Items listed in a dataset
*** Block opens ***

(** * AL_USDMaya: the transform-stack reconciliation engine

    A shallow embedding of [AL::usdmaya::nodes::TransformationMatrix]
    (src/lib/AL_USDMaya/AL/usdmaya/nodes/TransformationMatrix.cpp, the
    current revision of the class) together with the properties of the
    specification that concern it.

    Conventions of the embedding:
    - a finite C++ [double] is the rational it denotes ([Q]); the
      comparison operators of the source become [Qeq_bool]; the result of
      an arithmetic operation on doubles is its exact result rounded to a
      double, and the rounding is a function of the environment, as are
      the narrowings to [float], [half] and [int32_t];
    - the USD prim is an explicit store (attributes by name, the
      xformOpOrder, the reset flag); an xform op is a handle into it, so
      the aliasing between [m_xformops] and the prim is the one of the
      source;
    - [m_flags] is the 32-bit mask of the source, handled with
      [Z.lor]/[Z.land]/[Z.lnot];
    - a [bool f(T& result, ...)] of the source returns [option T]:
      [None] is [false] with [result] untouched;
    - the Maya base class [MPxTransformationMatrix], Pixar's
      [UsdMayaXformStack] matcher and the trigonometric conversions are
      collaborators: the record [Env] bundles them and the engine is
      written over one [env : Env]; [Run.env] is a concrete one on
      which the engine computes. *)

From Stdlib Require Import ZArith QArith Bool List String Ascii Lia Sorted.
From stdpp Require Import base gmap strings list.
Import ListNotations.

Local Open Scope Q_scope.

(** ** Host-side value types (Maya) *)

Record MVector := mkMVector { vx : Q; vy : Q; vz : Q }.

(** [MPoint] carries a homogeneous [w] that the engine never leaves at a
    value other than 1; the three Cartesian coordinates are kept. *)
Definition MPoint := MVector.

Inductive RotationOrder := kXYZ | kYZX | kZXY | kXZY | kYXZ | kZYX.

Record MEulerRotation := mkMEuler { ex : Q; ey : Q; ez : Q; order : RotationOrder }.

Record MQuaternion := mkMQuat { qx : Q; qy : Q; qz : Q; qw : Q }.

Inductive MStatus := kSuccess | kFailure.

Inductive Space := kInvalid | kTransform | kPreTransform | kPostTransform | kWorld | kObject.

Definition status_ok (st : MStatus) : bool :=
  match st with kSuccess => true | kFailure => false end.
(** * Simple Invoice Generator: the PDF layout routine and the form's callbacks

    A shallow embedding of [src/invoice.py].  Python's [float] is IEEE 754
    binary64, which is Rocq's primitive [float]: every arithmetic step below is
    the one the interpreter performs, rounding included.  The canvas of
    reportlab is modelled by the ordered list of calls made on it. *)

From Stdlib Require Import ZArith List String Ascii Bool Lia Floats.
From Stdlib Require Import DecimalString QArith Lqa.
Import ListNotations.

Close Scope Q_scope.

Set Warnings "-inexact-float".

Local Open Scope list_scope.
Local Open Scope string_scope.

(** ** Units and page size (reportlab.lib.units, reportlab.lib.pagesizes) *)

Module Units.
Local Open Scope float_scope.

Definition inch : float := 72.0.
Definition cm : float := inch / 2.54.
Definition mm : float := cm * 0.1.

(** [A4 = (210*mm, 297*mm)] *)
Definition A4 : float * float := (210 * mm, 297 * mm).
End Units.
Export Units.

(** ** Config *)

Definition CURRENCY : string := "USD".
Definition DEFAULT_FILENAME_PREFIX : string := "invoice".
Definition PAGE_WIDTH : float := fst A4.
Definition PAGE_HEIGHT : float := snd A4.

(** ** Python values and built-ins *)

(** The values that reach [money] and [float()]. *)
Inductive pyval :=
| PyFloat (f : float)
| PyInt (z : Z)
| PyStr (s : string)
| PyNone.

(** [float(n)] for an int [n]: the nearest double, ties to even. *)
Definition float_of_Z (z : Z) : float :=
  SF2Prim (binary_normalize prec emax z 0 false).

(** [max(a, b)] on floats: the first argument is kept unless the second
    compares greater. *)
Definition py_max (a b : float) : float :=
  if (a <? b)%float then b else a.

(** *** Text helpers *)

Definition is_empty (s : string) : bool :=
  match s with EmptyString => true | _ => false end.

(** [range(start, stop, step)] for a positive step. *)
Fixpoint range_from (fuel start stop step : nat) : list nat :=
  match fuel with
  | O => []
  | S fuel' =>
      if (start <? stop)%nat
      then start :: range_from fuel' (start + step)%nat stop step
      else []
  end.

Definition range (start stop step : nat) : list nat :=
  range_from (stop - start)%nat start stop step.

(** [s[i:i+n]]: slicing clamps at the end of the string. *)
Definition slice (s : string) (i n : nat) : string := substring i n s.

(** [s.split('\n')] *)
Definition newline : ascii := ascii_of_nat 10.

Fixpoint split_lines_acc (cur : string) (s : string) : list string :=
  match s with
  | EmptyString => [cur]
  | String c rest =>
      if Ascii.eqb c newline
      then cur :: split_lines_acc "" rest
      else split_lines_acc (cur ++ String c "") rest
  end.

Definition split_lines (s : string) : list string := split_lines_acc "" s.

*** Block closes ***

▸ **Problem requirements**
Please reproduce, exactly as written, the lines of the records from the first line through the one containing "Inductive Space := kInvalid".

▸ **Solution to this problem**
(** * AL_USDMaya: the transform-stack reconciliation engine

    A shallow embedding of [AL::usdmaya::nodes::TransformationMatrix]
    (src/lib/AL_USDMaya/AL/usdmaya/nodes/TransformationMatrix.cpp, the
    current revision of the class) together with the properties of the
    specification that concern it.

    Conventions of the embedding:
    - a finite C++ [double] is the rational it denotes ([Q]); the
      comparison operators of the source become [Qeq_bool]; the result of
      an arithmetic operation on doubles is its exact result rounded to a
      double, and the rounding is a function of the environment, as are
      the narrowings to [float], [half] and [int32_t];
    - the USD prim is an explicit store (attributes by name, the
      xformOpOrder, the reset flag); an xform op is a handle into it, so
      the aliasing between [m_xformops] and the prim is the one of the
      source;
    - [m_flags] is the 32-bit mask of the source, handled with
      [Z.lor]/[Z.land]/[Z.lnot];
    - a [bool f(T& result, ...)] of the source returns [option T]:
      [None] is [false] with [result] untouched;
    - the Maya base class [MPxTransformationMatrix], Pixar's
      [UsdMayaXformStack] matcher and the trigonometric conversions are
      collaborators: the record [Env] bundles them and the engine is
      written over one [env : Env]; [Run.env] is a concrete one on
      which the engine computes. *)

From Stdlib Require Import ZArith QArith Bool List String Ascii Lia Sorted.
From stdpp Require Import base gmap strings list.
Import ListNotations.

Local Open Scope Q_scope.

(** ** Host-side value types (Maya) *)

Record MVector := mkMVector { vx : Q; vy : Q; vz : Q }.

(** [MPoint] carries a homogeneous [w] that the engine never leaves at a
    value other than 1; the three Cartesian coordinates are kept. *)
Definition MPoint := MVector.

Inductive RotationOrder := kXYZ | kYZX | kZXY | kXZY | kYXZ | kZYX.

Record MEulerRotation := mkMEuler { ex : Q; ey : Q; ez : Q; order : RotationOrder }.

Record MQuaternion := mkMQuat { qx : Q; qy : Q; qz : Q; qw : Q }.

Inductive MStatus := kSuccess | kFailure.

Inductive Space := kInvalid | kTransform | kPreTransform | kPostTransform | kWorld | kObject.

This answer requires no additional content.